AdLib: Education policy doesn't ad up
Improvements in creative standards in advertising should be made by starting with Ireland's education system, one of adland's top agency creative directors and a former teacher, says.
Chemistry's Emmet Wright, a judge at this year's Sharks international advertising festival, says Ireland's education system encourages and enforces a particular type of learning. Educators call it 'teaching to the test'. It's the 'sage on stage' instructor who lectures almost exclusively versus the 'guide on the side', who helps learners discover knowledge and steers them in ways that enrich them.
Wrights says as long as the points system dominates, creativity, imagination and emotional intelligence will remain less prized than the '3Rs'. "It's harmful and behind the times," Wright told AdLib, "and not just when it comes to producing advertising candidates".
The World Economic Forum claims the three most important career attributes for graduates in 2020 will be complex problem-solving, critical thinking and creativity. All three are vital in adland. An education framework which encourages problem-solving, resourcefulness, imagination and creativity would boost advertising.
Wright believes it's even more pertinent now given the challenges the business faces from artificial intelligence (AI). It's vital adland promotes emotional intelligence and empathy, key elements in creativity. The adman, whose foremost talent is copywriting, but who also waited on tables in the Unicorn restaurant in Dublin for five years, says agencies must bear some responsibility.
Strong client relationships allow agencies to produce a lot of good work. But there's still a need to push, persuade and sometimes argue for creativity. It's facile to suggest clients are the main obstacle. It's rarely that a client, faced with an idea that answered the brief, rejected the concept because it was 'creative'.

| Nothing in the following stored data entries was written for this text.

Lemma heap_start_ok m o : bytes_ok m -> heap_ok cfg (heap_start m o) (replicate VG_N_ARENAS no_blocks).
Proof using Type.
  intros Hm. split; try done.
  - intros a A ag _ _ Hup. unfold up in Hup. by destruct (_ =? _)%nat.
  - intros a A ag [-> _]%lookup_replicate_1 [-> _]%lookup_replicate_1. done.
  - intros a a' ag ag' r q _ [-> _]%lookup_replicate_1 _ Hr. by apply not_elem_of_nil in Hr.
Qed.

Lemma no_blocks_used s : ~ exists p a d, held s (replicate VG_N_ARENAS no_blocks) p a d.
Proof using Type.
  intros (p & a & d & b & (ag & HG & Hb & _) & _). apply lookup_replicate_1 in HG as [-> _]. by apply not_elem_of_nil in Hb.
Qed.

(** Once a core arena has been initialised, the user has the heap. *)
Lemma heap_start_user R i m o a : (a < VG_N_ARENAS)%nat -> a <> VG_AR_CLIENT -> bytes_ok m -> core_space o (Z.of_nat i * op_cost R (Z.of_nat i)) ->
  wp (ensure_mm_init cfg a) (heap_start m o) (fun _ s => user_has R i 0 s ∅ ∅).
Proof using Hcfg.
  intros Ha Hne Hm Hsp. pose proof (heap_start_ok m o Hm) as Hok. eapply (wp_ensure_mm_init cfg Hcfg a _ _); [exact Hok|done|].
  intros s' Hok' Hup Hst. destruct (is_mem _ _ Hst) as [Em Eo]. split; [|done]. exists (replicate VG_N_ARENAS no_blocks). split; [|split; [|by intros p d ?%lookup_empty_Some]].
  - split; [done| | |by rewrite Eo].
    + unfold up in Hup. by rewrite (proj2 (Nat.eqb_neq _ _) Hne) in Hup.
    + apply (small_init cfg 0 (heap_start m o)); try done. intros b A ag [-> _]%lookup_replicate_1 [-> _]%lookup_replicate_1. cbn. unfold array_room. lia.
  - intros p b d. split; [by intros ?%lookup_empty_Some|]. intros Hh. destruct (no_blocks_used s'). by exists p, b, d.
Qed.

(** ** The blocks and the accounts *)

(** The bytes of the user's blocks of the arena [a] *)
Definition lent X (a : nat) : Z :=
  sumZ (fun kv : Z * (nat * list Z) => Z.of_nat (length kv.2.2)) (filter (fun kv : Z * (nat * list Z) => kv.2.1 = a) (map_to_list X)).

Lemma sumZ_fmap {T U} (f : T -> U) (g : U -> Z) (l : list T) : sumZ g (f <$> l) = sumZ (fun x => g (f x)) l.
Proof using Type. induction l as [|x l IH]; [done|]. cbn. unfold sumZ in *. cbn. by rewrite IH. Qed.

Lemma sumZ_ext {T} (f g : T -> Z) (l : list T) : (forall x, x ∈ l -> f x = g x) -> sumZ f l = sumZ g l.
Proof using Type.
  induction l as [|x l IH]; intros Hx; [done|]. unfold sumZ in *. cbn. rewrite Hx by (by left). rewrite IH; [done|]. intros y Hy. apply Hx. by right.
Qed.

Lemma blocks_loaned s G X a A ag : heap_ok cfg s G -> blocks_are s G X -> vg_arena s !! a = Some A -> G !! a = Some ag -> up s a = true ->
  lent X a = loaned (geo_of (hp_overhead_szB s) A) ag.
Proof using Type.
  intros Hok HX HA HG Hup. destruct (ho_up _ _ _ Hok a A ag HA HG Hup) as [(Hao & _) _]. set (g := geo_of (hp_overhead_szB s) A) in *.
  set (f := fun b => (baddr b + g_lo g, (a, bytes_at (hmem s) (baddr b + g_lo g) (Z.to_nat (bsz b - g_ovh g))))).
  assert (filter (fun kv : Z * (nat * list Z) => kv.2.1 = a) (map_to_list X) ≡ₚ f <$> filter is_used (ag_blks ag)) as Hp.
  { apply NoDup_Permutation.
    - apply NoDup_filter, NoDup_map_to_list.
    - apply NoDup_fmap_2_strong; [|apply NoDup_filter, (blks_apart _ _ _ _ _ Hao)].
      intros b c [_ Hb]%list_elem_of_filter [_ Hc]%list_elem_of_filter [= E _]. destruct (decide (b = c)) as [|Hne]; [done|].
      pose proof (proj2 (blks_apart _ _ _ _ _ Hao) b c Hb Hc Hne) as Hd. pose proof (ao_geo _ _ _ _ _ Hao) as Hg.
      destruct (addr_distinct _ Hg b c (blks_wf _ _ _ _ _ Hao b Hb) (blks_wf _ _ _ _ _ Hao c Hc) Hd). lia.
    - intros [p [a' d]]. rewrite list_elem_of_filter, elem_of_map_to_list, (HX p a' d), list_elem_of_fmap. cbn. split.
      + intros [-> (b & (ag' & HG' & Hb & Hu) & A' & HA' & -> & ->)]. assert (A' = A) as -> by congruence. assert (ag' = ag) as -> by congruence.
        exists b. split; [done|]. by apply list_elem_of_filter.
      + intros (b & [= -> -> ->] & [Hu Hb]%list_elem_of_filter). split; [done|]. exists b. split; [by exists ag|]. by exists A. }
  unfold lent. rewrite (sumZ_perm _ _ _ Hp), sumZ_fmap. apply sumZ_ext. intros b [_ Hb]%list_elem_of_filter. cbn. rewrite bytes_at_length.
  pose proof (blks_wf _ _ _ _ _ Hao b Hb) as (_ & _ & _ & Hov & _). fold g in Hov. lia.
Qed.
(* ===== verification/InstrumentTheorems.v ===== *)
(** Properties of the two instrumentation passes, with a concrete superblock. *)
From stdpp Require Import base gmap list strings sets.
From Stdlib Require Import ZArith Lia Ascii String.
From S2P Require Import Prelude Mem RbTree RbInv RbSearch BlockTrack BlockIndex Printf LogBuffer Mx MxFloat MxQuant MxBlock MxStore Options Tool ToolProofs ToolTrace ToolHeap Heap ToolTheorems Instrument InstrumentProofs.
Open Scope prog_scope.
Open Scope Z_scope.

(** ** A concrete superblock: a copied statement and a store of a float *)

Definition other0 (x : unit) (t : temps) (g : unit) (m : gmem) : option (temps * unit * gmem * bool) :=
  Some (t, g, m, false).
Definition bb0 : IRSB unit :=
  mk_irsb [Ity_I64; Ity_F32]
    [Some (Ist_Other tt); None; Some (Ist_Store Iend_LE (Iex_RdTmp 0) (Iex_RdTmp 1))]
    (Iex_Const (Ico_U64 4096)).
Definition mach0 : machine (H := gmap Z Z) (G := unit) :=
  mk_machine {[ 0%nat := 4100; 1%nat := 1065353216 ]} tt tool1.

Lemma other0_respects n : respects other0 n tt.
Proof. intros t t' g m Ha. by repeat split. Defined.

Lemma bb0_scoped : scoped_block other0 (List.length (tyenv bb0)) (stmts bb0).
Proof. repeat constructor; cbn; auto. Defined.

(** ** Totality *)

Section Typed.
Context {X : Type}.

(** The data of every store has a type (and a size, for the MX pass). *)
Definition typed_stores (sized : bool) (env : IRTypeEnv) (l : list (option (IRStmt X))) : Prop :=
  Forall (fun o => match o with
    | Some (Ist_Store _ _ data) => exists ty, typeOfIRExpr env data = Some ty /\
        (sized = true -> sizeofIRType ty <> None)
    | _ => True
    end) l.


Lemma wire_mx_total in_env l : forall bb : IRSB X, typed_stores true in_env l ->
  exists bb', wire_mx_loop in_env l bb = Some (tt, bb').
Proof using Type.
  induction l as [|[st|] l IH]; intros bb Hl; [by eexists| |]; inversion Hl as [|? ? Ht Hl']; subst.
  2:{ by apply IH. }
  cbn [wire_mx_loop]. unfold bind at 1.
  assert (exists bb1, match st with Ist_Store en addr data => wire_mx_store in_env en addr data
    | _ => addStmtToIRSB st end bb = Some (tt, bb1)) as [bb1 ->].
  { destruct st as [|en addr data| |]; try by eexists. destruct Ht as (ty & Ety & Hs).
    specialize (Hs eq_refl). destruct (sizeofIRType ty) as [size|] eqn:Esz; [|done].
    rewrite (wire_mx_store_run in_env en addr data ty size bb Ety Esz). by eexists. }
  by apply IH.
Qed.
End Typed.

(** ** The passes *)



(** The reference execution of the concrete block is defined. *)
Example bb0_runs : exists s, exec_logging pp0 other0 (tyenv bb0) (stmts bb0) mach0 = Some s.
Proof. eexists. vm_compute. reflexivity. Qed.

(** C7. The MX pass: every superblock whose stores have a size is
    instrumented, and executing the result does what executing the original
    does with the re-encoding of the touched blocks after each store. *)
Theorem mx_instruments {H} `{ClientHeap H} pp {X G}
    (exec_other : X -> temps -> G -> gmem -> option (temps * G * gmem * bool))
    (o : options) (bb : IRSB X) :
  let n := List.length (tyenv bb) in
  clo_mx_round o = true -> scoped_block exec_other n (stmts bb) ->
  typed_stores true (tyenv bb) (stmts bb) ->
  exists bb', ml_instrument o bb = Some bb' /\ exit bb' = exit bb /\
    forall (s s1 : machine (H := H)), exec_mx pp exec_other (tyenv bb) (stmts bb) s = Some s1 ->
      exists s1', exec pp exec_other (tyenv bb') (stmts bb') s = Some s1' /\
        guest s1' = guest s1 /\ tl s1' = tl s1 /\
        forall k, (k < n)%nat -> tmps s1' !! k = tmps s1 !! k.
Proof.
  intros n Ho Hsc Hty. unfold ml_instrument, wire_mx. rewrite Ho.
  destruct (wire_mx_total (tyenv bb) (stmts bb) (deepCopyIRSBExceptStmts bb) Hty) as [bb' E].
  rewrite E. exists bb'. split; [done|].
  destruct (wire_mx_loop_sim (H := H) pp exec_other (tyenv bb) (stmts bb) (deepCopyIRSBExceptStmts bb) bb'
    Hsc ltac:(done) E)
    as (new & Es & Ee & _ & Hx).
  split; [done|]. intros s s1 E1. specialize (Hx (tyenv bb') s s ltac:(done) (sim_refl _ s)).
  unfold fwd in Hx. rewrite E1 in Hx. destruct Hx as (s1' & E1' & Ha & Hg & Ht).
  cbn [stmts deepCopyIRSBExceptStmts app] in Es. rewrite Es. exists s1'.
  split; [done|]. split; [done|]. split; [done|]. intros k Hk. by rewrite Ha.
Qed.

Lemma mx_instruments_witness :
  exists bb', ml_instrument o8 bb0 = Some bb' /\ exit bb' = exit bb0 /\
    forall (s s1 : machine (H := gmap Z Z)), exec_mx pp0 other0 (tyenv bb0) (stmts bb0) s = Some s1 ->
      exists s1', exec pp0 other0 (tyenv bb') (stmts bb') s = Some s1' /\
        guest s1' = guest s1 /\ tl s1' = tl s1 /\
        forall k, (k < 2)%nat -> tmps s1' !! k = tmps s1 !! k.
Proof.
  apply (mx_instruments pp0 other0 o8 bb0); [done|apply bb0_scoped|].
  repeat constructor. exists Ity_F32. done.
Defined.

(** ** What is logged of a store *)






Example v128_logged : store_events Ity_V128 4096 (2 * 2 ^ 64 + 1) = [(4096, 2); (4104, 1)] /\
  load_le 8 (store_bytes Iend_LE 16 (fun x => 0) 4096 (2 * 2 ^ 64 + 1)) 4096 = 1.
Proof. split; vm_compute; reflexivity. Qed.
(* ===== verification/HashTheorems.v ===== *)
(** Properties of the hash table and of the execution contexts, with concrete
    instances. *)
From stdpp Require Import base gmap list fin_maps sets.
From Stdlib Require Import ZArith Lia.
From S2P Require Import Prelude Printf Chains HashTable HashTableProofs ExeContext ExeContextProofs.
Open Scope prog_scope.
Open Scope Z_scope.

Section Elements.
Context {D : Type}.
Implicit Types (t : VgHashTable D) (h : gmap loc (VgHashNode D)).

(** The nodes of a map *)
Definition values (m : gmap Z loc) : list loc := (map_to_list m).*2.

Lemma elem_of_values m l : l ∈ values m <-> exists k, m !! k = Some l.
Proof.
  unfold values. rewrite list_elem_of_fmap. split.
  - intros ([k l'] & -> & E%elem_of_map_to_list). by exists k.
  - intros (k & E). exists (k, l). split; [done|]. by apply elem_of_map_to_list.
Qed.

(** The elements of a table that agrees with a map are the map's nodes. *)
Lemma agrees_values pl m cs : agrees (D := D) pl m cs -> NoDup (concat cs) ->
  (forall l, l ∈ concat cs -> exists k d, pl !! l = Some (k, d)) -> concat cs ≡ₚ values m.
Proof.
  intros Ha Hnd Hpl. apply NoDup_Permutation; [done| |].
  - unfold values. apply NoDup_fmap_2_strong; [|apply NoDup_map_to_list].
    intros [k l] [k' l'] E%elem_of_map_to_list E'%elem_of_map_to_list Hl. cbn in Hl. subst l'.
    apply Ha in E as [_ (d & E)]. apply Ha in E' as [_ (d' & E')]. congruence.
  - intros l. rewrite elem_of_values. split.
    + intros Hl. destruct (Hpl l Hl) as (k & d & E). exists k. apply Ha. eauto.
    + intros (k & E). by apply Ha in E as [Hl _].
Qed.

Lemma ok_payload t cs l : ht_ok t cs -> l ∈ concat cs -> exists k d, payload (hnodes t) !! l = Some (k, d).
Proof.
  intros Hok (i & ls & Ei & Hl)%table_elem.
  destruct (table_lookup hnext (hnodes t) (chains t) cs i) as (p & ls' & Ep & Ei' & Hc);
    [apply Hok|rewrite (ok_chains_length _ _ Hok); by eapply lookup_lt_Some|].
  rewrite Ei in Ei'. injection Ei' as <-. destruct (chain_lookup _ _ _ _ _ Hc Hl) as (n & E).
  apply payload_lookup in E. eauto.
Qed.

Lemma agrees_empty pl : agrees (D := D) pl ∅ (replicate 769 []).
Proof.
  intros k l. rewrite lookup_empty, concat_replicate_nil. split; [done|].
  intros [Hl _]. by apply not_elem_of_nil in Hl.
Qed.

(** A run of operations from an empty table, as a rule *)
Lemma wp_run_new ops h (Q : list ptr -> VgHashTable D -> Prop) :
  valid_ops (payload h) ∅ ops -> Z.of_nat (length ops) < 2 ^ 32 ->
  (forall rs t cs m, (rs, m) = spec_ops (payload h) ∅ ops -> ht_ok t cs -> payload (hnodes t) = payload h ->
     agrees (payload h) m cs -> concat cs ≡ₚ values m -> Q rs t) ->
  wp (run_ops ops) (HT_construct h) Q.
Proof.
  intros Hv Hlt HQ. eapply wp_mono; [apply (wp_run_ops ops (HT_construct h) (replicate 769 []) ∅)|].
  - apply ok_construct.
  - apply agrees_empty.
  - done.
  - done.
  - intros rs t (Hrs & Hpay & cs & Hok & Ha). cbn [HT_construct hnodes] in *.
    eapply (HQ rs t cs); [|done|done|exact Ha|].
    + rewrite Hrs. by destruct (spec_ops _ _ _).
    + eapply agrees_values; [done|apply Hok|]. intros l Hl. rewrite <- Hpay. by eapply ok_payload.
Qed.
End Elements.

(** ** The properties *)

(** C10. A table that is created and given nodes with distinct keys, looked up
    and removed from in any order, behaves as a finite map from keys to nodes:
    every result is the map's, however often the table is resized, and no
    node's key or data is changed. *)
Theorem hash_table_is_map {D} (h : gmap loc (VgHashNode D)) ops :
  valid_ops (payload h) ∅ ops -> Z.of_nat (length ops) < 2 ^ 32 ->
  exists t, run_ops ops (HT_construct h) = Some ((spec_ops (payload h) ∅ ops).1, t) /\
    HT_count_nodes t = Z.of_nat (size (spec_ops (payload h) ∅ ops).2) /\
    payload (hnodes t) = payload h.
Proof.
  intros Hv Hlt. apply (wp_elim (run_ops ops) (HT_construct h)). apply wp_run_new; [done|done|].
  intros rs t cs m Hs Hok Hpay Ha Hval E. rewrite <- Hs. exists t. split; [done|]. split; [|done].
  unfold HT_count_nodes. rewrite (ok_count _ _ Hok), Hval. unfold values.
  by rewrite length_fmap, length_map_to_list.
Qed.

(** A client with four nodes, three of which share a chain *)
Definition client_nodes : gmap loc (VgHashNode Z) :=
  list_to_map [(1%positive, mk_hnode None 5 10); (2%positive, mk_hnode None (5 + 769) 20);
               (3%positive, mk_hnode None 6 30); (4%positive, mk_hnode None (5 + 2 * 769) 40)].

Definition client_ops : list ht_op :=
  [Add 1%positive; Add 2%positive; Add 3%positive; Lookup 774; Add 4%positive; Remove 774; Lookup 774;
   Lookup 5].

Lemma client_valid : valid_ops (payload client_nodes) ∅ client_ops.
Proof. vm_compute. repeat split. Defined.

Lemma hash_table_is_map_witness :
  exists t, run_ops client_ops (HT_construct client_nodes) =
      Some ([None; None; None; Some 2%positive; None; Some 2%positive; None; Some 1%positive], t) /\
    HT_count_nodes t = 3 /\ payload (hnodes t) = payload client_nodes.
Proof.
  destruct (hash_table_is_map client_nodes client_ops client_valid) as (t & E & Hc & Hp); [done|].
  exists t. split; [rewrite E; vm_compute; reflexivity|]. split; [|done]. rewrite Hc. vm_compute. reflexivity.
Defined.

(** C38. Iterating over such a table visits every element exactly once, also
    when elements are removed at the iterator on the way, and just those that
    are not removed are left. *)
Theorem hash_iteration {D} (h : gmap loc (VgHashNode D)) ops (p : loc -> bool) fuel :
  let m := (spec_ops (payload h) ∅ ops).2 in
  valid_ops (payload h) ∅ ops -> Z.of_nat (length ops) < 2 ^ 32 -> (size m < fuel)%nat ->
  exists visited left t,
    (run_ops ops ;;; HT_ResetIter ;;; vs <- iterate fuel p ;; arr <- HT_to_array ;; ret (vs, arr))
      (HT_construct h) = Some ((visited, left), t) /\
    visited ≡ₚ values m /\
    List.filter p visited ++ default [] left ≡ₚ values m /\
    Forall (fun l => p l = false) (default [] left).
Proof.
  intros m Hv Hlt Hf.
  apply (wp_elim (run_ops ops ;;; HT_ResetIter ;;; vs <- iterate fuel p ;; arr <- HT_to_array ;; ret (vs, arr))
    (HT_construct h)).
  apply wp_bind, wp_run_new; [done|done|]. intros rs t cs m' Hs Hok Hpay Ha Hval.
  assert (m' = m) as -> by (unfold m; by rewrite <- Hs).
  apply wp_bind. eapply wp_HT_ResetIter; [done|]. intros t1 Hi1 Hh1.
  apply wp_bind. eapply wp_iterate; [done| |].
  { rewrite Hval. unfold values. by rewrite length_fmap, length_map_to_list. }
  intros t2 cs2 Hok2 Hperm Hpay2. apply wp_bind. eapply wp_HT_to_array; [done|]. apply wp_ret.
  intros E. exists (concat cs), (match concat cs2 with [] => None | arr => Some arr end), t2.
  split; [done|]. split; [done|]. replace (default [] _) with (concat cs2) by by destruct (concat cs2).
  rewrite <- Hval. split; [by rewrite Hperm at 2|].
  apply Forall_forall. intros l Hl. apply not_true_is_false. intros Hp.
  pose proof (ok_nodup _ _ Hok) as Hnd. pose proof Hnd as Hnd'. rewrite Hperm in Hnd.
  apply NoDup_app in Hnd as (_ & Hd & _). apply (Hd l); [|done].
  apply list_elem_of_In, List.filter_In. split; [|done]. apply list_elem_of_In. rewrite Hperm. set_solver.
Qed.

Lemma hash_iteration_witness :
  exists visited left t,
    (run_ops client_ops ;;; HT_ResetIter ;;; vs <- iterate 9 (fun l => bool_decide (l = 1%positive)) ;;
     arr <- HT_to_array ;; ret (vs, arr)) (HT_construct client_nodes) = Some ((visited, left), t) /\
    visited ≡ₚ values (spec_ops (payload client_nodes) ∅ client_ops).2 /\
    List.filter (fun l => bool_decide (l = 1%positive)) visited ++ default [] left ≡ₚ
      values (spec_ops (payload client_nodes) ∅ client_ops).2 /\
    Forall (fun l => bool_decide (l = 1%positive) = false) (default [] left).
Proof.
  apply (hash_iteration client_nodes client_ops); [apply client_valid|done|].
  apply (bool_decide_unpack _). vm_compute. done.
Defined.

(** Destroying such a table frees each of its elements exactly once, and
    no other node of the client. *)
Theorem hash_destruct_frees {D} (h : gmap loc (VgHashNode D)) ops :
  valid_ops (payload h) ∅ ops -> Z.of_nat (length ops) < 2 ^ 32 ->
  exists t, (run_ops ops ;;; HT_destruct free_node) (HT_construct h) = Some (tt, t) /\
    forall l, payload (hnodes t) !! l =
      if decide (l ∈ values (spec_ops (payload h) ∅ ops).2) then None else payload h !! l.
Proof.
  intros Hv Hlt. apply (wp_elim (run_ops ops ;;; HT_destruct free_node) (HT_construct h)).
  apply wp_bind, wp_run_new; [done|done|]. intros rs t cs m Hs Hok Hpay Ha Hval. rewrite <- Hs. cbn [snd].
  eapply wp_HT_destruct; [done|]. intros t' Hw E. exists t'. split; [done|]. intros l.
  unfold payload at 1. rewrite lookup_fmap, (Hw l). rewrite <- Hpay. unfold payload. rewrite lookup_fmap.
  destruct (decide (l ∈ concat cs)), (decide (l ∈ values m)); try done; rewrite Hval in *; done.
Qed.

Lemma hash_destruct_frees_witness :
  exists t, (run_ops client_ops ;;; HT_destruct free_node) (HT_construct client_nodes) = Some (tt, t) /\
    forall l, payload (hnodes t) !! l =
      if decide (l ∈ values (spec_ops (payload client_nodes) ∅ client_ops).2) then None
      else payload client_nodes !! l.
Proof. apply (hash_destruct_frees client_nodes client_ops); [apply client_valid|done]. Defined.

(** * Properties of the execution contexts, with concrete instances. *)

(** A trace that the option [--num-callers] allows *)
Definition valid_trace (bs : Z) (tr : list Z) : Prop := tr <> [] /\ Z.of_nat (length tr) <= bs.

(** A run from the start, as a rule *)
Lemma wp_start_record bs trs (Q : list loc -> ec_state -> Prop) : 1 <= bs ->
  Forall (valid_trace bs) trs -> 4 * Z.of_nat (length trs) + 8 < 2 ^ 32 ->
  (forall rs s cs n, ec_ok s cs -> started s n ->
     Forall2 (fun tr r => exists u, contexts (ecs s) !! r = Some (u, 0, tr)) trs rs ->
     clo_backtrace_size s = bs -> ec_next_ecu s <= 8 + 4 * Z.of_nat (length trs) -> Q rs s) ->
  wp (init_ExeContext_storage ;;; record_all trs) (ec_start bs) Q.
Proof.
  intros Hbs Hv Hlen HQ. apply wp_bind, wp_init_storage; [done|].
  intros n s cs Hok Hst Hc Hn Eb. eapply wp_record_all; [done|done|by rewrite Eb|rewrite Hn; lia|].
  intros rs s' cs' Hok' Hst' _ Hall Hstat Hn'. apply (HQ rs s' cs' n); [done|done|done| |lia].
  unfold statics in Hstat. by injection Hstat as -> _ _.
Qed.



(** Archiving a range of code gives the archived epoch to exactly the
    contexts of the current epoch with an address in the range, and changes
    nothing else; recording an archived trace again gives a different
    context. *)
Theorem archive_epochs bs trs last_epoch text_avma len : 1 <= bs -> Forall (valid_trace bs) trs ->
  4 * Z.of_nat (length trs) + 12 < 2 ^ 32 -> last_epoch <> 0 ->
  exists rs s s', (init_ExeContext_storage ;;; record_all trs) (ec_start bs) = Some (rs, s) /\
    archive_ExeContext_in_range last_epoch text_avma len s = Some (tt, s') /\
    contexts (ecs s') = archived_ctx last_epoch text_avma len <$> contexts (ecs s) /\
    (forall i tr r, trs !! i = Some tr -> rs !! i = Some r -> in_text text_avma len tr = true ->
       get_ExeContext_epoch 77 r s = Some (77, s) /\
       get_ExeContext_epoch 77 r s' = Some (last_epoch, s') /\
       exists r' s'', make_ExeContext_from_StackTrace tr s' = Some (r', s'') /\ r' <> r).
Proof.
  intros Hbs Hv Hlen Hep. apply (wp_elim (init_ExeContext_storage ;;; record_all trs) (ec_start bs)).
  apply wp_start_record; [done|done|lia|]. intros rs s cs n Hok [Hi Hnull] Hall Ebs Hn E.
  apply (wp_elim (archive_ExeContext_in_range last_epoch text_avma len) s).
  eapply wp_archive; [done|done|]. intros s' Hok' Hc' Hst' Hn' E'. exists rs, s, s'.
  split; [done|]. split; [done|]. split; [done|]. intros i tr r T R Hin.
  destruct (Forall2_lookup_lr _ _ _ _ _ _ Hall T R) as (u & Eu).
  assert (contexts (ecs s') !! r = Some (u, last_epoch, tr)) as Eu'.
  { rewrite Hc', lookup_fmap, Eu. cbn. by rewrite Hin. }
  destruct (contexts_inv _ _ _ _ _ Eu) as (e & Ee & _ & He & _).
  destruct (contexts_inv _ _ _ _ _ Eu') as (e' & Ee' & _ & He' & _).
  unfold get_ExeContext_epoch, bind, eload, is_DiEpoch_INVALID, ret. rewrite Ee, Ee', He, He'.
  split; [done|]. split; [by rewrite (proj2 (Z.eqb_neq _ _) Hep)|].
  apply (wp_elim (make_ExeContext_from_StackTrace tr) s').
  unfold statics in Hst'. injection Hst' as H1 H2 H3.
  rewrite Forall_lookup in Hv. destruct (Hv _ _ T) as [Htr Hl].
  eapply wp_make_from_StackTrace; [done|split; [by rewrite H2|by rewrite H3]|done|by rewrite H1, Ebs|lia|].
  intros r' s'' cs'' Hok'' _ ((u' & Eu'') & _ & Hnew) E''. exists r', s''. split; [done|]. intros ->.
  destruct Hnew as [[Hsame _]|[Hnone _]]; [|congruence]. rewrite Hsame, Eu' in Eu''. congruence.
Qed.

Lemma archive_epochs_witness :
  exists rs s s',
    (init_ExeContext_storage ;;; record_all [[4096; 8192]; [5000]]) (ec_start 12) = Some (rs, s) /\
    archive_ExeContext_in_range 3 8000 500 s = Some (tt, s') /\
    contexts (ecs s') = archived_ctx 3 8000 500 <$> contexts (ecs s) /\
    (forall i tr r, [[4096; 8192]; [5000]] !! i = Some tr -> rs !! i = Some r -> in_text 8000 500 tr = true ->
       get_ExeContext_epoch 77 r s = Some (77, s) /\
       get_ExeContext_epoch 77 r s' = Some (3, s') /\
       exists r' s'', make_ExeContext_from_StackTrace tr s' = Some (r', s'') /\ r' <> r).
Proof.
  apply (archive_epochs 12 [[4096; 8192]; [5000]] 3 8000 500); [done| |done|done].
  repeat constructor; done.
Defined.

(** Comparing contexts: at low and medium resolution the top two or four
    addresses decide, and then the epochs, but only when both traces are that
    long: shorter equal traces of different epochs count as equal.  At high
    resolution the pointers decide. *)
Theorem eq_ExeContext_correct (s : ec_state) l1 l2 e1 e2 res :
  ecs s !! l1 = Some e1 -> ecs s !! l2 = Some e2 -> ips e1 <> [] -> ips e2 <> [] ->
  exists b s', eq_ExeContext res (Some l1) (Some l2) s = Some (b, s') /\ ecs s' = ecs s /\
    (b = true <->
     match res with
     | Vg_LowRes => take 2 (ips e1) = take 2 (ips e2) /\ ((length (ips e1) < 2)%nat \/ epoch e1 = epoch e2)
     | Vg_MedRes => take 4 (ips e1) = take 4 (ips e2) /\ ((length (ips e1) < 4)%nat \/ epoch e1 = epoch e2)
     | Vg_HighRes => l1 = l2
     end).
Proof.
  intros E1 E2 N1 N2. unfold eq_ExeContext, bind, eload, ec_assert, modify, ret. rewrite E1, E2.
  assert (forall e, ips e <> [] -> (1 <=? n_ips e) = true) as Hn.
  { intros e Hne. apply Z.leb_le. unfold n_ips. destruct (ips e); [done|cbn; lia]. }
  rewrite (Hn _ N1), (Hn _ N2). cbn [andb].
  destruct res; eexists _, _; (split; [done|]); (split; [done|]).
  - apply (eq_top_spec 2 0); lia.
  - apply (eq_top_spec 4 0); lia.
  - apply bool_decide_eq_true.
Qed.

(** Two contexts of one address, in different epochs *)
Definition two_epochs : ec_state :=
  set_ecs (<[1%positive := mk_ec None 4 3 [4096]]> (<[2%positive := mk_ec None 8 0 [4096]]> ∅)) (ec_start 12).

Lemma eq_ExeContext_correct_witness :
  exists b s', eq_ExeContext Vg_LowRes (Some 1%positive) (Some 2%positive) two_epochs = Some (b, s') /\
    ecs s' = ecs two_epochs /\
    (b = true <-> take 2 [4096] = take 2 [4096] /\ ((length [4096] < 2)%nat \/ 3 = 0)).
Proof.
  apply (eq_ExeContext_correct two_epochs 1 2 (mk_ec None 4 3 [4096]) (mk_ec None 8 0 [4096]) Vg_LowRes);
    done.
Defined.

"Production values in radio ads are conspicuously bad," Wright says, "especially when it comes to writing, casting and voice performance. Not all the responsibility lies with agencies, but it's symptomatic of an attitude in creative industries where they forget that if standards fall, it's a race to the bottom."
Agencies shouldn't present work to clients made from user-generated content and smartphones. Holding a mirror up to an audience might reflect what they do, or their interests, but should adland reduce its role to holding up a mirror? If agencies value creativity, they must argue for the value they add.
Piyush Pandey, creative boss at Ogilvy Asia Pacific, defines the role of creativity as "to make messages easier to understand, faster to impact and enjoyable enough to adopt". That's what agencies do, why clients employ them and what adland should value.
When it comes to rewards, Irish people are 'me feiners' with 69pc of adults preferring to reward themselves, with only 13pc saying they prefer to reward a friend. Just one in 20 are shy when it comes to treating themselves, admitting they don't always claim rewards. Some 73pc are members of reward programmes and regularly use their loyalty cards and reward apps.
The Empathy Research online survey for Three mobile pinpoints three personality types when it comes to rewards: savers, introverts and optimists. Ireland is a nation of savers as 64pc reward programme members claim the ability to save money is what they like about loyalty programmes.
Just 6pc are introverts. They like to get small tokens of appreciation but may not claim them unless it's easy to do so. One-in-three are in the optimist category - using programmes for the thrill of getting something for free.
Irish people appear to love their mammies, with 28pc revealing they would most like to share a reward with Brendan O'Carroll's Mrs Brown. Pop singer Ed Sheeran scores 24pc and actress Amy Huberman is on 22pc. The study shows 68pc reward themselves as a 'pick-me-up'.
While Three mobile and its agency Boys and Girls deserve bouquets for the excellent 'Air' ad (pictured), every time its 'Rewards' ad comes on the telly with all those colourful balls, it strikes me as a poor relation of the Sony Bravia 'Balls' masterpiece.
MediaCom Ireland has made three additions to its senior management team, with Simon Kennett as chief client officer, Iuliana Stere as senior digital account director and Paul Monteath as digital strategy director. Kennett was Northern Europe business lead on GSK at MediaCom London since 2013 and worked on the Tesco account for over 12 years. CEO Peter McPartlin said there's a real battle to recruit talent with wide experience. "We've done exceptionally well to add three individuals with depth and multi-market experience," McPartlin added.